• **What you will do**:
Across the data below, state how many lines hold "operations", and reply with nothing but that number.

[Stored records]
※ ※ ※
(** X22. A key that [DeriveKey] returns is the key that [NewKey] makes from
    the same randomness, whatever key format [NewKey] is given; it comes from
    a key format that decodes and has a valid version, which [NewKey] never
    looks at; and [validateKey] accepts it, provided the generator returns
    seeds of 32 bytes and version 0 is valid. *)
Theorem derived_key_is_new_key serializedKeyFormat pseudorandomness key :
  (forall r pub seed, GenerateKey r = Ok (pub, seed) -> length seed = 32) ->
  ValidateKeyVersion 0 0 = None ->
  DeriveKey GenerateKey UnmarshalFormat ValidateKeyVersion
            serializedKeyFormat pseudorandomness = Ok key ->
  (forall anyFormat, NewKey GenerateKey pseudorandomness anyFormat = Ok key)
  /\ (exists keyFormat,
        UnmarshalFormat serializedKeyFormat = Ok keyFormat
        /\ ValidateKeyVersion (FormatVersion keyFormat) 0 = None)
  /\ validateKey ValidateKeyVersion key = None.
Proof.
  intros Hseed Hversion. unfold DeriveKey, NewKey, signerKeyVersion.
  destruct (UnmarshalFormat serializedKeyFormat) as [keyFormat| |]; [|done..].
  destruct (ValidateKeyVersion (FormatVersion keyFormat) 0) eqn:Hformat;
    [done|].
  destruct (GenerateKey pseudorandomness) as [[pub seed]| |] eqn:Hgen;
    [|done..].
  intros [= <-]. split; [done|]. split; [eauto|].
  unfold validateKey, newPrivateKey, SeedSize. simpl.
  unfold signerKeyVersion. rewrite Hversion.
  rewrite decide_False; [done|]. intros Hlen. apply Hlen. eauto.
Qed.

End Ed25519.

Lemma derived_key_is_new_key_witness :
  ed25519.validateKey ed25519.toyValidateKeyVersion
    (ed25519.newPrivateKey (reverse (replicate 32 Byte.x05))
                           (replicate 32 Byte.x05))
  = None.
Proof.
  apply (derived_key_is_new_key ed25519.toyGenerateKey
           (fun _ => Ok {| ed25519.FormatVersion := 0 |})
           ed25519.toyValidateKeyVersion [] (replicate 32 Byte.x05)).
  - intros r pub seed. unfold ed25519.toyGenerateKey.
    case_decide; [|done]. by intros [= _ <-].
  - reflexivity.
  - vm_compute. reflexivity.
Defined.

Section Rsassapss.

Import rsassapss.

Variable ValidateKeyVersion : Z -> Z -> option error.
Variable ValidateRSAPublicKeyParams : commonpb.HashType -> Z -> bytes -> option error.

(** X23. [validateRSAPSSPublicKey] accepts only keys of a valid version
    whose signature hash and MGF1 hash are the same and whose salt length is
    not negative, and judges the modulus by its value: zero bytes in front of
    the modulus change nothing. *)
Theorem validateRSAPSSPublicKey_by_value pubKey n :
  validateRSAPSSPublicKey ValidateKeyVersion ValidateRSAPublicKeyParams
    {| Version := Version pubKey; Params := Params pubKey;
       N := replicate n Byte.x00 ++ N pubKey; E := E pubKey |}
  = validateRSAPSSPublicKey ValidateKeyVersion ValidateRSAPublicKeyParams pubKey
  /\ (validateRSAPSSPublicKey ValidateKeyVersion ValidateRSAPublicKeyParams
        pubKey = None ->
      ValidateKeyVersion (Version pubKey) 0 = None
      /\ GetSigHash (Params pubKey) = GetMgf1Hash (Params pubKey)
      /\ (0 <= GetSaltLength (Params pubKey))%Z
      /\ ValidateRSAPublicKeyParams (GetSigHash (Params pubKey))
                                    (BitLen (N pubKey)) (E pubKey) = None).
Proof.
  split.
  - unfold validateRSAPSSPublicKey, BitLen. simpl.
    by rewrite ecies_props.bigEndian_zeros.
  - unfold validateRSAPSSPublicKey, verifierKeyVersion.
    destruct (ValidateKeyVersion (Version pubKey) 0); [done|].
    destruct (decide (GetSigHash _ <> _)) as [|Hhash]; [done|].
    apply dec_stable in Hhash.
    destruct (decide (GetSaltLength _ < 0)%Z); [done|].
    intros Hparams. split; [done|]. split; [done|]. split; [lia|done].
Qed.

End Rsassapss.

Lemma validateRSAPSSPublicKey_by_value_witness :
  rsassapss.validateRSAPSSPublicKey ed25519.toyValidateKeyVersion
    rsassapss.toyValidateRSA
    {| rsassapss.Version := 0;
       rsassapss.Params := rsassapss.Params rsassapss.toyRSAKey;
       rsassapss.N := replicate 2 Byte.x00 ++ rsassapss.N rsassapss.toyRSAKey;
       rsassapss.E := rsassapss.E rsassapss.toyRSAKey |}
  = rsassapss.validateRSAPSSPublicKey ed25519.toyValidateKeyVersion
      rsassapss.toyValidateRSA rsassapss.toyRSAKey.
Proof.
  exact (proj1 (validateRSAPSSPublicKey_by_value ed25519.toyValidateKeyVersion
                  rsassapss.toyValidateRSA rsassapss.toyRSAKey 2)).
Defined.

Section Ed25519KeyData.

Import keydata ed25519 ed25519_keydata.

Context {Randomness : Type}.
Variable GenerateKey : Randomness -> result (bytes * bytes).
Variable MarshalPrivateKey : Ed25519PrivateKey -> result bytes.
Variable UnmarshalPrivateKey : bytes -> result Ed25519PrivateKey.
Variable MarshalPublicKey : option Ed25519PublicKey -> result bytes.
Variable verifierTypeURL : string.

(** X25. The only error that [PublicKeyData] returns is
    [errInvalidSignKey], whatever the decoder or the encoder reports. The
    key data that [NewKeyData] returns has the type URL of the signer, the
    key material type ASYMMETRIC_PRIVATE and, as value, the encoding of the
    key that was generated. When protobuf decoding inverts encoding,
    [PublicKeyData] makes from that value the key data of the public key
    that was generated with it: version 0, the verifier's type URL and the
    key material type ASYMMETRIC_PUBLIC. *)
Theorem PublicKeyData_of_NewKeyData :
  (forall serializedPrivKey err,
     PublicKeyData UnmarshalPrivateKey MarshalPublicKey verifierTypeURL
                   serializedPrivKey = Err err ->
     err = errInvalidSignKey)
  /\ (forall rand serializedKeyFormat keyData,
        NewKeyData GenerateKey MarshalPrivateKey rand serializedKeyFormat
        = Ok keyData ->
        TypeUrl keyData = signerTypeURL
        /\ KeyMaterialType_ keyData = ASYMMETRIC_PRIVATE
        /\ exists pub seed,
             GenerateKey rand = Ok (pub, seed)
             /\ MarshalPrivateKey (newPrivateKey pub seed)
                = Ok (Value keyData))
  /\ ((forall key b,
         MarshalPrivateKey key = Ok b -> UnmarshalPrivateKey b = Ok key) ->
      forall rand serializedKeyFormat keyData,
        NewKeyData GenerateKey MarshalPrivateKey rand serializedKeyFormat
        = Ok keyData ->
        exists pub seed,
          GenerateKey rand = Ok (pub, seed)
          /\ PublicKeyData UnmarshalPrivateKey MarshalPublicKey
                           verifierTypeURL (Value keyData)
             = match MarshalPublicKey (Some {| PublicVersion := 0;
                                               PublicKeyValue := pub |}) with
               | Ok serializedPubKey =>
                   Ok {| TypeUrl := verifierTypeURL;
                         Value := serializedPubKey;
                         KeyMaterialType_ := ASYMMETRIC_PUBLIC |}
               | Err _ => Err errInvalidSignKey
               | Panic => Panic
               end).
Proof.
  assert (forall rand serializedKeyFormat keyData,
            NewKeyData GenerateKey MarshalPrivateKey rand serializedKeyFormat
            = Ok keyData ->
            TypeUrl keyData = signerTypeURL
            /\ KeyMaterialType_ keyData = ASYMMETRIC_PRIVATE
            /\ exists pub seed,
                 GenerateKey rand = Ok (pub, seed)
                 /\ MarshalPrivateKey (newPrivateKey pub seed)
                    = Ok (Value keyData)) as Hnew.
  { intros rand serializedKeyFormat keyData. unfold NewKeyData, NewKey.
    destruct (GenerateKey rand) as [[pub seed]| |] eqn:Hgen; [|done..].
    destruct (MarshalPrivateKey (newPrivateKey pub seed)) as [b| |] eqn:Hm;
      [|done..].
    intros [= <-]. split; [done|]. split; [done|]. by exists pub, seed. }
  split; [|split; [exact Hnew|]].
  - intros serializedPrivKey err. unfold PublicKeyData.
    destruct (UnmarshalPrivateKey serializedPrivKey) as [privKey| |];
      [|by intros [= <-]|done].
    destruct (MarshalPublicKey (PublicKey privKey)); [done| |done].
    by intros [= <-].
  - intros Hinverse rand serializedKeyFormat keyData Hok.
    destruct (Hnew _ _ _ Hok) as (_ & _ & pub & seed & Hgen & Hm).
    exists pub, seed. split; [done|].
    unfold PublicKeyData. by rewrite (Hinverse _ _ Hm).
Qed.

End Ed25519KeyData.

Lemma toyMarshalPrivateKey_inverted key b :
  ed25519_keydata.toyMarshalPrivateKey key = Ok b ->
  ed25519_keydata.toyUnmarshalPrivateKey b = Ok key.
Proof.
  unfold ed25519_keydata.toyMarshalPrivateKey.
  destruct (ed25519_keydata.toyUnmarshalPrivateKey _) as [decoded| |] eqn:Hd;
    [|done..].
  case_decide; [|done]. intros [= <-]. by subst decoded.
Qed.

Lemma PublicKeyData_of_NewKeyData_witness :
  exists keyData,
    ed25519_keydata.NewKeyData ed25519.toyGenerateKey
      ed25519_keydata.toyMarshalPrivateKey (replicate 32 Byte.x05) []
    = Ok keyData
    /\ ed25519_keydata.PublicKeyData ed25519_keydata.toyUnmarshalPrivateKey
         ed25519_keydata.toyMarshalPublicKey "verifier"
         (keydata.Value keyData)
       = Ok {| keydata.TypeUrl := "verifier";
               keydata.Value := replicate 32 Byte.x05;
               keydata.KeyMaterialType_ := keydata.ASYMMETRIC_PUBLIC |}.
Proof.
  eexists. split; [vm_compute; reflexivity|].
  destruct (PublicKeyData_of_NewKeyData ed25519.toyGenerateKey
              ed25519_keydata.toyMarshalPrivateKey
              ed25519_keydata.toyUnmarshalPrivateKey
              ed25519_keydata.toyMarshalPublicKey "verifier")
    as (_ & _ & Hpublic).
  destruct (Hpublic toyMarshalPrivateKey_inverted (replicate 32 Byte.x05) []
              _ eq_refl) as (pub & seed & Hgen & Hpub).
  etransitivity; [exact Hpub|].
  vm_compute in Hgen. injection Hgen as <- <-. reflexivity.
Defined.

End keymanager_props.
(** * The signup route of nextTravel: [src/app/api/auth/signup/route.ts]

    A shallow embedding of the [POST] handler and of the JavaScript
    operations it relies on, followed by the properties of the signup flow.

    Conventions of the embedding.
    - A JavaScript string is a [string]; each [ascii] stands for one UTF-16
      code unit below 256, so [String.length] is [.length].
    - A JSON number is modelled by the integer of its numeral; it stands for
      the double that numeral parses to.
    - An object is the list of its own properties in enumeration order.
    - [console.log] and [console.error] only write to the log and are left
      out; every other statement of the handler is embedded. *)

From Stdlib Require Import String Ascii List ZArith Lia Bool DecimalString.
Import ListNotations.
Local Open Scope string_scope.
#[local] Set Warnings "-register-all".

(** ** JavaScript values *)

Module JS.

Inductive value : Type :=
| Undefined
| Null
| Bool (b : bool)
| Num (z : Z)
| Str (s : string)
| Arr (l : list value)
| Obj (o : list (string * value)).

Definition object := list (string * value).

(** [o[k]] on the own properties of [o]. *)
Fixpoint lookup (k : string) (o : object) : value :=
  match o with
  | [] => Undefined
  | (k', v) :: o' => if String.eqb k k' then v else lookup k o'
  end.

(** [k in o] for an object without inherited property [k]. *)
Fixpoint has_key (k : string) (o : object) : bool :=
  match o with
  | [] => false
  | (k', _) :: o' => String.eqb k k' || has_key k o'
  end.

(** [delete o[k]]. *)
Fixpoint delete (k : string) (o : object) : object :=
  match o with
  | [] => []
  | (k', v) :: o' =>
      if String.eqb k k' then delete k o' else (k', v) :: delete k o'
  end.

(** ToBoolean, as used by [!x] and [if (x)]. *)
Definition truthy (v : value) : bool :=
  match v with
  | Undefined | Null => false
  | Bool b => b
  | Num z => negb (z =? 0)%Z
  | Str s => negb (String.eqb s "")
  | Arr _ | Obj _ => true
  end.

(** What a [throw] carries.  The handler inspects a caught value through
    [instanceof Error], [.name], [.message], ['code' in error], [.code],
    ['keyPattern' in error], [.keyPattern] and [.errors]; a thrown object is
    the record of these observations ([None] for a property that is not
    [in] the object). *)
Record error_object : Type := {
  instanceof_Error : bool;
  error_name : string;
  error_message : string;
  error_code : option value;
  error_keyPattern : option value;
  error_errors : option (list (string * string))
}.

Inductive thrown : Type :=
| NotAnObject                 (* a primitive or null was thrown *)
| Thrown (e : error_object).

Definition TypeError (msg : string) : thrown :=
  Thrown {| instanceof_Error := true; error_name := "TypeError";
            error_message := msg; error_code := None;
            error_keyPattern := None; error_errors := None |}.

(** A computation that returns or throws. *)
Inductive outcome (A : Type) : Type :=
| Return (a : A)
| Throw (e : thrown).
Arguments Return {A} a.
Arguments Throw {A} e.

Definition obind {A B} (m : outcome A) (f : A -> outcome B) : outcome B :=
  match m with
  | Return a => f a
  | Throw e => Throw e
  end.

(** *** Numbers

    [Num z] is the number the JSON numeral [z] parses to: [z] itself below
    2^53, from there on the double nearest to [z] (ties to even), and
    [Infinity] when that is out of range. *)

(** The decimal numeral of an integer. *)
Definition decimal (z : Z) : string :=
  NilZero.string_of_int (Z.to_int z).

(** The double nearest to [m], for [0 <= m]; [None] stands for [Infinity]. *)
Definition nearest_double (m : Z) : option Z :=
  if (m <? 2 ^ 53)%Z then Some m
  else
    let ulp := (2 ^ (Z.log2 m - 52))%Z in
    let q := (m / ulp)%Z in
    let r := (m mod ulp)%Z in
    let half := (ulp / 2)%Z in
    let q' := if (r <? half)%Z then q
              else if (half <? r)%Z then (q + 1)%Z
              else if Z.even q then q else (q + 1)%Z in
    let x := (q' * ulp)%Z in
    if (2 ^ 1024 <=? x)%Z then None else Some x.

(** The integer [c] is read back as the double [x], for [2^53 <= x]: it lies
    between the midpoints to the neighbours of [x], the midpoints included
    when the significand of [x] is even.  (Bounds are taken four-fold, the
    neighbour below a power of two being half as far.) *)
Definition reads_back (x c : Z) : bool :=
  let e := Z.log2 x in
  let ulp := (2 ^ (e - 52))%Z in
  let hi := (4 * x + 2 * ulp)%Z in
  let lo := if (x =? 2 ^ e)%Z then (4 * x - ulp)%Z else (4 * x - 2 * ulp)%Z in
  if Z.even (x / ulp)
  then ((lo <=? 4 * c) && (4 * c <=? hi))%Z
  else ((lo <? 4 * c) && (4 * c <? hi))%Z.

(** The decimal of [k] significant digits nearest to the double [x] that is
    read back as [x], if there is one; of two equally near, the even one. *)
Definition nearest_decimal (x : Z) (k : nat) : option Z :=
  let p := (10 ^ (Z.of_nat (String.length (decimal x)) - Z.of_nat k))%Z in
  let c1 := (x / p * p)%Z in
  let c2 := (c1 + p)%Z in
  match reads_back x c1, reads_back x c2 with
  | true, true =>
      if (x - c1 <? c2 - x)%Z then Some c1
      else if (c2 - x <? x - c1)%Z then Some c2
      else if Z.even (c1 / p) then Some c1 else Some c2
  | true, false => Some c1
  | false, true => Some c2
  | false, false => None
  end.

(** The shortest decimal that is read back as the double [x], for
    [2^53 <= x]: seventeen digits always suffice. *)
Definition shortest_decimal (x : Z) : Z :=
  match
    fold_left (fun found k =>
                 match found with
                 | Some c => Some c
                 | None => nearest_decimal x k
                 end) (seq 1 17) None
  with
  | Some c => c
  | None => x
  end.

Fixpoint strip_zeros (s : string) : string :=
  match s with
  | EmptyString => EmptyString
  | String c r =>
      match strip_zeros r with
      | EmptyString => if Ascii.eqb c "0" then EmptyString else String c EmptyString
      | r' => String c r'
      end
  end.

(** [d.ddde+n], the notation of a number from 10^21 on. *)
Definition exponent_notation (c : Z) : string :=
  let n := decimal (Z.of_nat (String.length (decimal c)) - 1) in
  match strip_zeros (decimal c) with
  | EmptyString => EmptyString
  | String d EmptyString => String d ("e+" ++ n)
  | String d digits => String d ("." ++ digits ++ "e+" ++ n)
  end.

(** [String(n)] for the number [Num z]. *)
Definition NumberToString (z : Z) : string :=
  let sign := if (z <? 0)%Z then "-" else "" in
  match nearest_double (Z.abs z) with
  | None => sign ++ "Infinity"
  | Some x =>
      let c := if (x <? 2 ^ 53)%Z then x else shortest_decimal x in
      sign ++ (if (c <? 10 ^ 21)%Z then decimal c else exponent_notation c)
  end.

(** ToString.  An array joins its elements with a comma, [null] and
    [undefined] elements giving the empty string; an object answers
    ["[object Object]"] through [Object.prototype.toString] unless an own
    [toString] property (never callable in parsed JSON) shadows it, in which
    case no primitive is obtained and a TypeError is thrown. *)
Fixpoint ToString (v : value) : outcome string :=
  match v with
  | Undefined => Return "undefined"
  | Null => Return "null"
  | Bool true => Return "true"
  | Bool false => Return "false"
  | Num z => Return (NumberToString z)
  | Str s => Return s
  | Arr l =>
      (fix join (l : list value) : outcome string :=
         match l with
         | [] => Return ""
         | x :: r =>
             obind (match x with
                    | Undefined | Null => Return ""
                    | _ => ToString x
                    end)
               (fun sx =>
                  match r with
                  | [] => Return sx
                  | _ :: _ => obind (join r) (fun sr => Return (sx ++ "," ++ sr))
                  end)
         end) l
  | Obj o =>
      if has_key "toString" o
      then Throw (TypeError "Cannot convert object to primitive value")
      else Return "[object Object]"
  end.

(** The names [0], [1], ... of the first [n] indices. *)
Definition index_keys (n : nat) : list string :=
  map (fun i => NumberToString (Z.of_nat i)) (seq 0 n).

(** [Object.keys(v)]. *)
Definition Object_keys (v : value) : outcome (list string) :=
  match v with
  | Undefined | Null =>
      Throw (TypeError "Cannot convert undefined or null to object")
  | Bool _ | Num _ => Return []
  | Str s => Return (index_keys (String.length s))
  | Arr l => Return (index_keys (List.length l))
  | Obj o => Return (map fst o)
  end.

(** [xs.join(sep)] on an array of strings. *)
Fixpoint join (sep : string) (xs : list string) : string :=
  match xs with
  | [] => ""
  | [x] => x
  | x :: r => x ++ sep ++ join sep r
  end.

(** *** Strings *)

(** White space and line terminators: the characters of [\s] and the ones
    [trim] removes. *)
Definition is_space (c : ascii) : bool :=
  let n := nat_of_ascii c in
  (((9 <=? n) && (n <=? 13)) || (n =? 32) || (n =? 160))%nat.

Definition lower_char (c : ascii) : ascii :=
  let n := nat_of_ascii c in
  if (((65 <=? n) && (n <=? 90))
      || ((192 <=? n) && (n <=? 222) && negb (n =? 215)))%nat
  then ascii_of_nat (n + 32) else c.

(** [s.toLowerCase()] on code units below 256, each of which has a lower
    case of one code unit below 256.  (Beyond them the lower case may be
    longer: U+0130 has one of two code units.) *)
Fixpoint toLowerCase (s : string) : string :=
  match s with
  | EmptyString => EmptyString
  | String c r => String (lower_char c) (toLowerCase r)
  end.

Fixpoint trimStart (s : string) : string :=
  match s with
  | EmptyString => EmptyString
  | String c r => if is_space c then trimStart r else s
  end.

(** Drops the trailing white space: a character is kept when it is not
    white space or when something is kept after it. *)
Fixpoint trimEnd (s : string) : string :=
  match s with
  | EmptyString => EmptyString
  | String c r =>
      match trimEnd r with
      | EmptyString => if is_space c then EmptyString else String c EmptyString
      | r' => String c r'
      end
  end.

(** [s.trim()]. *)
Definition trim (s : string) : string := trimEnd (trimStart s).

(** *** Regular expressions

    Patterns without groups or back-references, matched against the whole
    subject (the pattern of the handler is anchored by [^] and [$]). *)

Inductive regex : Type :=
| Never                         (* matches nothing *)
| Eps                           (* matches the empty string *)
| Class (p : ascii -> bool)     (* one character of a class *)
| Seq (r1 r2 : regex)
| Alt (r1 r2 : regex)
| Star (r : regex).

Definition Plus (r : regex) : regex := Seq r (Star r).
Definition Chr (c : ascii) : regex := Class (Ascii.eqb c).

Fixpoint nullable (r : regex) : bool :=
  match r with
  | Never => false
  | Eps => true
  | Class _ => false
  | Seq r1 r2 => nullable r1 && nullable r2
  | Alt r1 r2 => nullable r1 || nullable r2
  | Star _ => true
  end.

(** The residual of [r] after reading [c]. *)
Fixpoint deriv (c : ascii) (r : regex) : regex :=
  match r with
  | Never => Never
  | Eps => Never
  | Class p => if p c then Eps else Never
  | Seq r1 r2 =>
      if nullable r1
      then Alt (Seq (deriv c r1) r2) (deriv c r2)
      else Seq (deriv c r1) r2
  | Alt r1 r2 => Alt (deriv c r1) (deriv c r2)
  | Star r1 => Seq (deriv c r1) (Star r1)
  end.
(** * crop-model-figure: the formula layer of the plotting scripts

    Each script of the repository defines one closed-form crop-physiology
    formula as a Python function and then plots it.  This development embeds
    those functions and settles the properties the specification states about
    them.

    Two readings of a Python number are used.

    - Exact arithmetic (the top level of this file): a Python [int] or [float]
      is a real number, [+], [-] and [*] are the field operations, and [/] and
      [**] keep their Python behaviour on the inputs where they do not return a
      number (a zero divisor raises [ZeroDivisionError]).  Rounding is not
      modelled.  The algebraic properties (linearity, monotonicity, dot
      product) are stated in this reading.

    - Binary64 arithmetic ([Module F64]): a number is an IEEE-754 binary64
      value tagged with its origin, a Python scalar or a numpy value (an
      element of an array built by [np.linspace] or [np.meshgrid], as the plot
      drivers pass).  Only here do infinities and NaN exist, so the property
      about zero divisors is stated in this reading. *)

From Stdlib Require Import Reals Lra List Bool PeanoNat ZArith.
From Stdlib Require Import Floats.
From Stdlib Require Import Lia Psatz Sorted.
Import ListNotations.
Lemma cancelled_queue (w : World) :
  loop_ok w -> raf_queue (cancelled w) = [].
Proof.
  unfold loop_ok, cancelled.
  destruct w as [buf last raf fin tn ch sc sw nd q hd lg]. cbn.
  destruct q as [|h [|h' q]]; intros H.
  - destruct raf; reflexivity.
  - rewrite H. cbn. destruct (Nat.eq_dec h h); [reflexivity|contradiction].
  - contradiction.
Qed.

Lemma wf_Destroy (w : World) : wf o w -> wf o (step o Destroy w).
Proof.
  rewrite step_Destroy. intros (Hl & Ha & Ht).
  pose proof (@cancelled_queue w Hl) as Q.
  unfold wf, loop_ok, text_node_ok, after_destroy in *. cbn. rewrite Q.
  repeat split; try discriminate.
  destruct (useTextNode o); [split; reflexivity|reflexivity].
Qed.

Lemma wf_AnimationFrame (w : World) : wf o w -> wf o (step o AnimationFrame w).
Proof.
  intros H. cbn [step].
  destruct (raf_queue w) as [|h [|h' q]] eqn:Q.
  - now rewrite animationFrame_idle.
  - rewrite (animationFrame_one o w Q).
    destruct H as (Hl & Ha & Ht). unfold loop_ok in Hl. rewrite Q in Hl.
    set (w0 := set_raf_queue [] w).
    assert (Ht0 : text_node_ok o w0) by (apply text_node_ok_dequeued; exact Ht).
    destruct (after_update_fields o w0) as (Eb & El & Er & Ef & En & Eq & Eh & Eg).
    pose proof (@text_node_ok_after_update o w0 Ht0) as Ht1.
    set (w1 := after_update o w0) in *.
    change (rafId w0) with (rafId w) in Er.
    change (raf_queue w0) with (@nil nat) in Eq.
    unfold after_callback. fold w1.
    destruct (isFinished w0) eqn:F; cbn [negb].
    + destruct (after_render_fields o w1)
        as (Eb' & El' & Er' & Ef' & En' & Eq' & Eh' & Eg').
      pose proof (@text_node_ok_after_render o w1 Ht1) as Ht2.
      set (w2 := after_render o w1) in *.
      assert (R2 : rafId w2 = Some h) by congruence.
      assert (Q2 : raf_queue w2 = []) by congruence.
      assert (F2 : isFinished w2 = true) by congruence.
      unfold after_cleanup, cancelled. rewrite R2, Q2.
      unfold wf, loop_ok. cbn. rewrite F2.
      split; [exact I|]. split; [discriminate|].
      apply (@text_node_ok_ext o w2 _ Ht2); try reflexivity. cbn. auto.
    + unfold scheduled. rewrite Eq, Eh.
      unfold wf, loop_ok. cbn.
      split; [reflexivity|]. split; [discriminate|].
      apply (@text_node_ok_ext o w1 _ Ht1); try reflexivity.
      rewrite Ef. discriminate.
  - destruct H as (Hl & _). unfold loop_ok in Hl. rewrite Q in Hl. contradiction.
Qed.

Lemma wf_step (a : action) (w : World) : wf o w -> wf o (step o a w).
Proof.
  destruct a.
  - apply wf_AppendChunk.
  - apply wf_Finish.
  - now rewrite step_GetCurrentText.
  - apply wf_reset.
  - apply wf_Destroy.
  - apply wf_AnimationFrame.
Qed.

Lemma reachable_wf (w : World) : reachable o w -> wf o w.
Proof.
  induction 1 as [c a b|a w H IH].
  - apply wf_new.
  - now apply wf_step.
Qed.

Lemma lifecycle_start_wf (w : World) :
  lifecycle_start o w -> wf o w /\ isFinished w = false /\ textBuffer w = [].
Proof.
  intros [c a b|w' H].
  - apply wf_new.
  - apply wf_reset, reachable_wf, H.
Qed.

End Invariant.

(* ================================================================== *)
(** ** Display frames *)
(* ================================================================== *)

Section Frames.

Variable o : StreamRendererOptions.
※ ※ ※
• **Result**:
2